If you write these instructions often, this is also a nice place to use Rephrase's prompt tools and blog examples to tighten wording before it hits the model.

What does a good reasoning-spend workflow look like?

A good reasoning-spend workflow separates global budget from local effort decisions. You set a task-level ceiling, spend heavily on high-leverage phases, and watch for wasted loops rather than only watching token totals. That gives agents room to think deeply where it matters without turning every step into an expensive research project. [1][3][5]

Here's the workflow I'd actually recommend:

Start with high or xhigh as Anthropic suggests for coding and agentic tasks. Use xhigh when the task is long-horizon or failure is costly. [1]
Wrap the run in a task budget so the agent has a ceiling for the full job, not just one response. [1]
Define phase-based rules in the prompt: plan deeply, execute lightly, verify deeply.
Track where spend clusters. If cost is piling up in retries or exploration, your issue is usually orchestration, not model intelligence.
Downgrade routine steps before touching planning or final verification. That's the highest-return compromise.

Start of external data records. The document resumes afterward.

(** * Listing results and quad ids *)

Lemma subscript_silent (v : value) (key : string) : fst (subscript v key) = [].
Proof.
  destruct v as [| | | | | |items]; try reflexivity.
  simpl. now destruct (assoc key items).
Qed.

Lemma subscript_eta (v : value) (key : string) :
  subscript v key = ([], snd (subscript v key)).
Proof.
  rewrite <- (subscript_silent v key). now destruct (subscript v key).
Qed.

(** A comprehension emits nothing. *)
Lemma comprehension_silent (key : string) (items : list value) :
  fst (comprehension key items) = [].
Proof.
  induction items as [|x rest IH]; [reflexivity|].
  simpl. rewrite (subscript_eta x key).
  destruct (snd (subscript x key)) as [e|y]; simpl; [reflexivity|].
  destruct (comprehension key rest) as [t [e|ys]]; simpl in *; now subst.
Qed.

(** It succeeds exactly when every item has the key, and then yields
    the values found, one per item and in the order of the items. *)
Lemma comprehension_spec (key : string) (items ys : list value) :
  snd (comprehension key items) = inr ys <->
  Forall2 (fun x y => snd (subscript x key) = inr y) items ys.
Proof.
  revert ys. induction items as [|x rest IH]; intros ys.
  - simpl. split.
    + intros [= <-]. constructor.
    + intros H. inversion H. reflexivity.
  - simpl. rewrite (subscript_eta x key).
    destruct (snd (subscript x key)) as [e|y] eqn:Hx; simpl.
    + split; [discriminate|]. intros H. inversion H; subst. congruence.
    + destruct (comprehension key rest) as [t [e|ys']] eqn:Hrest; simpl in *.
      * split; [discriminate|]. intros H. inversion H as [|? y' ? ys2 ? Hr]; subst.
        apply IH in Hr. discriminate.
      * split.
        -- intros [= <-]. constructor; [assumption|]. now apply IH.
        -- intros H. inversion H as [|? y' ? ys2 Hy Hr]; subst.
           apply IH in Hr. congruence.
Qed.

This before-and-after is the core shift:

Before	After
One effort level for the whole loop	Different effort by phase
"Please be efficient"	Explicit budget policy
Watch total tokens at the end	Watch retries and spend concentration during the run
Assume more budget means better results	Treat budget allocation as a design problem

The big idea is simple: reasoning spend is a product decision, not just a model setting. Claude Opus 4.7 gives you better controls with xhigh effort and task budgets, but the win comes from how you combine them.

If you're building long-running agents, don't just ask Claude to think harder. Tell it where hard thinking is worth paying for.

References

Documentation & Research

Anthropic Releases Claude Opus 4.7: A Major Upgrade for Agentic Coding, High-Resolution Vision, and Long-Horizon Autonomous Tasks - MarkTechPost (link)
Budget-Constrained Agentic Large Language Models: Intention-Based Planning for Costly Tool Use - arXiv (link)
ZEBRA: Zero-shot Budgeted Resource Allocation for LLM Orchestration - arXiv (link)
ZEBRAARENA: A Diagnostic Simulation Environment for Studying Reasoning-Action Coupling in Tool-Augmented LLMs - arXiv (link)
Ares: Adaptive Reasoning Effort Selection for Efficient LLM Agents - arXiv (link)

Community Examples

No supplementary community sources used.

Frequently asked

What is Claude xhigh effort?

xhigh is an effort level between high and max in Claude Opus 4.7. It gives you finer control over the tradeoff between reasoning depth, latency, and cost on harder tasks.

Should I always use xhigh for long-running agents?

No. xhigh is best for steps where the agent is planning, debugging, or verifying critical work. For routine steps, lower effort often preserves quality while cutting cost and latency.